Introduce template/_certificates.tpl for population of certificates to various containers that may require the insertion of custom certificate authority root certificates.

This is implemented as a small set of changes to each affected Chart, and the addition of a template that provides the content that these charts will use. The use of template provides DRY development patterns, we all as simplifying any future alterations.

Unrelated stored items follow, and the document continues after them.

(* ===== verification/WorkersSpec.v ===== *)
(** What the external-operation worker guarantees: a deletion that completes
    leaves nothing of the user; a record the panel does not own is written only
    on request; a failed verification keeps the token in use. *)

From S2P Require Import Prelude StateError GoText GoNet Timestamps Schema Effects Logic Validation Sample Store Jobs Frames Sessions SessionsSpec Mappings MappingsSpec Domains Apply ApplySpec Users UsersSpec Operations Cloudflare Workers.
From Stdlib Require Import Ascii String.
Open Scope Z_scope.

Lemma preserves_reads I {A} (m : M A) : reads m -> preserves I m.
Proof. intros Hm w Hw. by rewrite Hm. Qed.

(** ** Deletion of a user *)

(** Nothing of the user is left. *)
Record purged (uid : string) (db : DB) : Prop := mkPurged {
  pg_user : users db !! uid = None;
  pg_sessions k s : sessions db !! k = Some s -> s_user_id s <> uid;
  pg_frp k c : frp_credentials db !! k = Some c -> fc_user_id c <> uid;
  pg_runtime k c : runtime_credentials db !! k = Some c -> rc_user_id c <> uid;
  pg_mappings k m : mappings db !! k = Some m -> m_user_id m <> uid;
  pg_domains k d : domains db !! k = Some d -> d_user_id d <> uid;
  pg_dns k n : dns_records db !! k = Some n -> n_user_id n <> uid;
  pg_tokens k c : cf_credentials db !! k = Some c -> cc_user_id c <> uid
}.

Section UserDeletion.
Context (P : string -> User -> bool) (db : DB).
Let gone_user := gone P (users db).
(* ===== verification/Router.v ===== *)
(** The router ([server/internal/router]): signed, versioned snapshots of
    routes, the runtime that loads them and answers requests, its certificate
    store, and the watcher that reloads the snapshot file. *)

From S2P Require Import Prelude StateError GoText Timestamps Encoding Schema Effects.
From Stdlib Require Import Ascii String.
Open Scope Z_scope.

(** ** Snapshots ([snapshot.go]) *)

Record Route := mkRoute {
  ro_Hostname : string;
  ro_Target : string;
  ro_HTTPSMode : string;
  ro_HTTPRedirect : bool;
  ro_Status : string
}.

Record Snapshot := mkSnapshot {
  sn_SchemaVersion : string;
  sn_Version : Z;
  sn_ControlRoutes : list Route;
  sn_BusinessRoutes : list Route;
  sn_Hash : string;
  sn_HMAC : string;
  sn_GeneratedAt : Stamp
}.
#[export] Instance Eta_Snapshot : Eta Snapshot := fun r =>
  mkSnapshot r.(sn_SchemaVersion) r.(sn_Version) r.(sn_ControlRoutes) r.(sn_BusinessRoutes)
    r.(sn_Hash) r.(sn_HMAC) r.(sn_GeneratedAt).
#[export] Instance Route_eq_dec : EqDecision Route.
Proof. solve_decision. Defined.
#[export] Instance Snapshot_eq_dec : EqDecision Snapshot.
Proof. solve_decision. Defined.

(** [json.Marshal] of a snapshot and HMAC-SHA256 under a key. *)
Class SnapshotCodec := {
  json_snapshot : Snapshot -> string;
  hmac_sha256 : string -> string -> string;
  snapshot_sha256 : string -> string
}.

Section Snapshots.
Context `{SnapshotCodec}.

Definition snapshot_hash (s : Snapshot) : string := hex_encode (snapshot_sha256 (json_snapshot s)).
Definition snapshot_mac (key : string) (s : Snapshot) : string :=
  hex_encode (hmac_sha256 key (json_snapshot s)).

(** [now] is the time [Build] reads. *)
Definition Build (now : Stamp) (version : Z) (control business : list Route) (key : string)
    : Snapshot :=
  let s := {| sn_SchemaVersion := "v1"; sn_Version := version; sn_ControlRoutes := control;
              sn_BusinessRoutes := business; sn_Hash := ""; sn_HMAC := "";
              sn_GeneratedAt := now |} in
  let s := s <| sn_Hash := snapshot_hash s |> in
  s <| sn_HMAC := snapshot_mac key s |>.

Definition verifyHash (s : Snapshot) : bool :=
  String.eqb (sn_Hash s)
    (snapshot_hash ((s <| sn_Hash := ""%string |>) <| sn_HMAC := ""%string |>)).

Definition Verify (s : Snapshot) (key : string) : bool :=
  let h := sn_HMAC s in
  let s := s <| sn_HMAC := ""%string |> in
  verifyHash s && String.eqb h (snapshot_mac key s).
End Snapshots.

(** ** Hosts *)

Section Hosts.
Context `{UnicodeTables}.

(** [strings.Index(value, "]")]: the position of the first bracket. *)
Fixpoint index_bracket (s : string) : option nat :=
  match s with
  | EmptyString => None
  | String c s' => if Ascii.eqb c "]" then Some 0%nat else S <$> index_bracket s'
  end.

Definition netSplitHostPort (value : string) : option (string * string) :=
  if HasPrefix value "[" then
    match index_bracket value with
    | Some end_ =>
        if Nat.ltb 0 end_ && Nat.ltb (end_ + 2) (String.length value) &&
           HasPrefix (drop_str (S end_) value) ":"
        then Some (drop_str 1 (take_str end_ value), drop_str (end_ + 2) value)
        else None
    | None => None
    end
  else
    match SplitByte value ":" with
    | [host; port] => if String.eqb port "" then None else Some (host, port)
    | _ => None
    end.

Definition normalizeHost (value : string) : string :=
  let value := ToLower (TrimSuffix (TrimSpace value) ".") in
  match netSplitHostPort value with
  | Some (host, _) => TrimSuffix host "."
  | None => value
  end.

Definition normalizeSNI (value : string) : string :=
  ToLower (TrimSuffix (TrimSpace value) ".").
End Hosts.

(** ** Certificates *)

Section Certificates.
Context {KeyPair : Type} `{UnicodeTables}.

(** The set a [CertificateStore] holds.  [Replace] ranges over a Go map: two
    hostnames with the same normal form keep the one visited last. *)
Definition Replace (certificates : list (string * KeyPair)) : Table KeyPair :=
  fold_left (fun t '(hostname, c) => <[normalizeSNI hostname := c]> t) certificates ∅.

Definition certificate (store : Table KeyPair) (serverName : string) : option KeyPair :=
  store !! normalizeSNI serverName.
End Certificates.

(** ** The runtime ([runtime.go]) *)

Definition maxRouterHeaderBytes : Z := Z.shiftl 64 10.
Definition maxRouterBodyBytes : Z := Z.shiftl 8 20.

Record Runtime := mkRuntime {
  run_key : string;
  run_current : option Snapshot;
  run_control : string;
  run_business : string
}.
#[export] Instance Eta_Runtime : Eta Runtime := fun r =>
  mkRuntime r.(run_key) r.(run_current) r.(run_control) r.(run_business).

Definition NewRuntime (valid_target : string -> bool) (key controlTarget businessTarget : string)
    : res string Runtime :=
  if negb (valid_target controlTarget) then Err "invalid router control target"%string
  else if negb (valid_target businessTarget) then Err "invalid router business target"%string
  else Ok (mkRuntime key None controlTarget businessTarget).

(** The zero snapshot of a new runtime has version 0. *)
Definition CurrentVersion (r : Runtime) : Z :=
  match run_current r with Some s => sn_Version s | None => 0 end.

Record Request := mkRequest {
  rq_Method : string;
  rq_RequestURI : string;
  rq_Proto : string;
  rq_Host : string;
  rq_Headers : list (string * list string);
  rq_TLS : bool;
  rq_Path : string;
  rq_RawQuery : string;
  rq_ContentLength : Z;
  rq_RemoteAddr : string
}.

(** What [ServeHTTP] does: an error reply, a redirect, or a request passed to a
    target with the headers the target sees. *)
Inductive Answer :=
| HttpError (status : Z) (text : string)
| Redirect (scheme host path query : string)
| Proxied (target host : string) (headers : list (string * list string)).

Section Runtime.
Context `{SnapshotCodec} `{UnicodeTables}.

Definition Load (r : Runtime) (s : Snapshot) : res string Runtime :=
  if negb (String.eqb (sn_SchemaVersion s) "v1") || (sn_Version s <? 1) ||
     negb (Verify s (run_key r))
  then Err "router snapshot integrity check failed"%string
  else if sn_Version s <=? CurrentVersion r
  then Err "router snapshot version is not newer"%string
  else Ok (r <| run_current := Some s |>).

Definition requestHeaderBytes (q : Request) : Z :=
  let len s := Z.of_nat (String.length s) in
  len (rq_Method q) + len (rq_RequestURI q) + len (rq_Proto q) + 4 +
  fold_right Z.add 0 (map (fun '(name, values) =>
    len name + 2 + fold_right Z.add 0 (map (fun v => len v + 2) values)) (rq_Headers q)).

Definition forwarded_headers : list string :=
  ["Forwarded"; "X-Forwarded-For"; "X-Forwarded-Host"; "X-Forwarded-Proto"]%string.

Definition stripForwardedHeaders (headers : list (string * list string))
    : list (string * list string) :=
  base.filter (fun h => h.1 ∉ forwarded_headers) headers.

Definition requestProto (q : Request) : string := if rq_TLS q then "https" else "http".

Definition requestClientIP (q : Request) : string :=
  match netSplitHostPort (rq_RemoteAddr q) with
  | Some (host, _) => host
  | None => rq_RemoteAddr q
  end.

(** [header.Set] *)
Definition set_header (name value : string) (headers : list (string * list string))
    : list (string * list string) :=
  (name, [value]) :: base.filter (fun h => h.1 <> name) headers.

Definition director_headers (q : Request) : list (string * list string) :=
  let h := set_header "X-Forwarded-Proto" (requestProto q) (stripForwardedHeaders (rq_Headers q)) in
  let ip := requestClientIP q in
  if String.eqb ip "" then h else set_header "X-Forwarded-For" ip h.

Definition find_route (host : string) (routes : list Route) : option Route :=
  List.find (fun ro => String.eqb (normalizeHost (ro_Hostname ro)) host) routes.

Definition select_route (r : Runtime) (host : string) : option (Route * string) :=
  let control := from_option sn_ControlRoutes [] (run_current r) in
  let business := from_option sn_BusinessRoutes [] (run_current r) in
  match find_route host control with
  | Some ro => Some (ro, run_control r)
  | None => (fun ro => (ro, run_business r)) <$> find_route host business
  end.

Definition ServeHTTP (r : Runtime) (q : Request) : Answer :=
  if maxRouterHeaderBytes <? requestHeaderBytes q
  then HttpError 431 "request headers too large"
  else
    match select_route r (normalizeHost (rq_Host q)) with
    | None => HttpError 404 "route not found"
    | Some (ro, target) =>
        if negb (String.eqb (ro_Status ro) "active") then HttpError 502 "upstream unavailable"
        else if negb (rq_TLS q) && ro_HTTPRedirect ro
        then Redirect "https" (normalizeHost (ro_Hostname ro)) (rq_Path q) (rq_RawQuery q)
        else if maxRouterBodyBytes <? rq_ContentLength q
        then HttpError 413 "request body too large"
        else Proxied target (rq_Host q) (director_headers q)
    end.

(** ** The watcher ([watcher.go]) *)

(** What [os.Stat] and [os.ReadFile] find at the snapshot path: an error, or a
    file with its modification time and size, and the snapshot its content
    decodes to. *)
Inductive FileState :=
| StatError
| File (modified size : Z) (content : option Snapshot).

Definition fileFingerprint : Type := option (Z * Z).

Definition LoadFile (r : Runtime) (content : option Snapshot) : res string Runtime :=
  match content with
  | None => Err "decode router snapshot"%string
  | Some s => Load r s
  end.

Definition reloadIfChanged (st : Runtime * fileFingerprint) (f : FileState)
    : Runtime * fileFingerprint :=
  let '(r, previous) := st in
  match f with
  | StatError => (r, None)
  | File modified size content =>
      let current := Some (modified, size) in
      if bool_decide (current = previous) then (r, previous)
      else (match LoadFile r content with Ok r' => r' | Err _ => r end, current)
  end.

(** The watcher's loop: one turn per tick of its timer. *)
Definition watch (st : Runtime * fileFingerprint) (files : list FileState)
    : Runtime * fileFingerprint := fold_left reloadIfChanged files st.
End Runtime.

This MR relies on gitlab-org/build/CNG!133 (merged), which introduces alpine-certificates container that is used by the injected initContainer.

How it works:

• Adds 2 volumes:
  • etc-ssl-certs is a shared emptyDir volume, mounted to /etc/ssl/certs in all application containers
  • custom-ca-certificates is a projected volume, mounting all keys of secrets provided to global.certificates.customCAs to /usr/local/share/ca-certificates into the initContainer
• alpine-certificates container builds a complete system CA bundle into /etc/ssl/certs, dereferencing symlinks to ensure that volume's contents are portable. This pulls in /usr/share/ca-certificates from the ca-certificates package, and the contents of /usr/local/share/ca-certificates as provided by the custom-ca-certificates volume.
• application containers mount etc-ssl-certs, now including custom CAs

Closes #255 (closed) directly

Closes #254 (closed) indirectly, as we're now injecting updated ca-certificates bundle as a part of alpine-certificates container operation.